Related Subjects:
| Hypertension
| Chronic Heart Failure
| Heart Failure and Pulmonary Oedema
| Loop Diuretics
| Entresto Sacubitril with Valsartan
| Ivabradine
| Furosemide
| ACE Inhibitors
| CRT Pacemaker
⚠️ First-dose hypotension is common. Always give the first dose of prazosin at bedtime and start with the lowest possible dose.
About
- Prazosin is a selective alpha-1 adrenergic receptor antagonist.
- Causes vasodilation of arterioles and venules → reduced systemic vascular resistance and blood pressure.
- Also relaxes smooth muscle in the bladder neck and prostate, improving urinary outflow in BPH.
- BNF link here
Mode of Action 🧬
- Blocks post-synaptic alpha-1 adrenergic receptors in vascular smooth muscle → vasodilation → ↓ preload & afterload.
- In bladder/prostate → ↓ resistance at bladder neck and urethra → improved flow in BPH.
- Unlike non-selective alpha-blockers, prazosin does not significantly affect presynaptic alpha-2 receptors → less reflex tachycardia.
Indications 📋
- Hypertension: Second-line/adjunct therapy, especially in resistant cases.
- Benign prostatic hyperplasia (BPH): Relieves lower urinary tract symptoms.
- Raynaud’s phenomenon: Improves digital blood flow.
- Heart failure: Historically used to reduce preload/afterload, but now rarely employed given superior modern therapies (ACEi/ARB/ARNI, beta-blockers, MRA, SGLT2i).
Dose 💊
- Hypertension: Start 500 micrograms bd–tds for 3–7 days → increase to 1 mg bd–tds. Max 20 mg/day.

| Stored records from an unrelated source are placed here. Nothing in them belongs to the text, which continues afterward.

(** Only the cache changes, at one index. *)
Lemma compute_chunk_checksum_frame i cm w :
  post (compute_chunk_checksum st xxh3 i) (cm, w) (λ _ '(cm', _),
    chunks cm' = chunks cm ∧ manifest cm' = manifest cm ∧
    ∀ j, j ≠ i → chunkChecksums cm' !! j = chunkChecksums cm !! j).
Proof.
  unfold compute_chunk_checksum. eapply post_run; [done|].
  apply post_bind. unfold post at 1, io_lift at 1. cbn [fst snd].
  destruct (GetChunkChecksum i cm) as [x|e|s]; [|done..].
  destruct (negb (x =? 0)%Z); [done|]. cbv zeta.
  apply post_bind. unfold post at 1, lift_storage, io_lift. cbn [fst snd].
  set (r := io_Copy_chunk _ _ _ _ _ w). destruct r as [[[[d [e|]]|]|e|s] w1]; try done. cbn [fst snd].
  eapply post_run; [done|]. apply post_bind. unfold post at 1, io_lift. cbn [fst snd].
  unfold SetChunkChecksum. destruct (index_slice (chunkChecksums cm) i); [|done..].
  split_and!; [done..|]. intros j Hj. by apply list_lookup_insert_ne.
Qed.

Lemma ComputeChunkChecksum_frame i cm w :
  post (ComputeChunkChecksum st xxh3 Do i) (cm, w) (λ _ '(cm', _),
    chunks cm' = chunks cm ∧ manifest cm' = manifest cm ∧
    ∀ j, j ≠ i → chunkChecksums cm' !! j = chunkChecksums cm !! j).
Proof.
  unfold ComputeChunkChecksum. eapply post_run; [done|].
  apply post_bind. unfold post at 1, io_lift at 1. cbn [fst snd].
  destruct (GetChunkChecksum i cm) as [x|e|s]; [|done..].
  destruct (negb (x =? 0)%Z); [done|]. unfold post. rewrite Do_alone.
  apply compute_chunk_checksum_frame.
Qed.
End checksum.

- Heart failure: Start 500 micrograms bd–tds; caution if >4 mg/day.
- Short half-life → requires multiple daily dosing (contrast with doxazosin once daily).
Pharmacokinetics
- Half-life: 2–3 hours (shorter than doxazosin).
- Extensive hepatic metabolism.
- Requires bd/tds dosing for BP control.
Interactions ⚠️
- Other antihypertensives, nitrates, or PDE5 inhibitors → additive hypotension.
- NSAIDs may blunt antihypertensive effect.
Cautions
- First-dose phenomenon: Profound postural hypotension/syncope → start at night.
- Cataract surgery: Risk of intraoperative floppy iris syndrome (also with tamsulosin). Inform ophthalmic surgeon if patient on alpha-blockers.
Contraindications 🚫
- Symptomatic hypotension.
- Relative caution in pregnancy and lactation (limited data).
Side Effects 🩺
- Dizziness, headache, postural hypotension, syncope.
- Fatigue, weakness, palpitations, oedema.
- Less common: anxiety, sweating, arthralgia.
- Rare: hepatic dysfunction.
Clinical Pearls ✨
- 💡 Prazosin vs doxazosin: Prazosin shorter half-life (requires multiple daily doses); doxazosin longer half-life (once daily).
- ⚡ First-dose hypotension: Common exam favourite — counsel patients to take first dose at bedtime.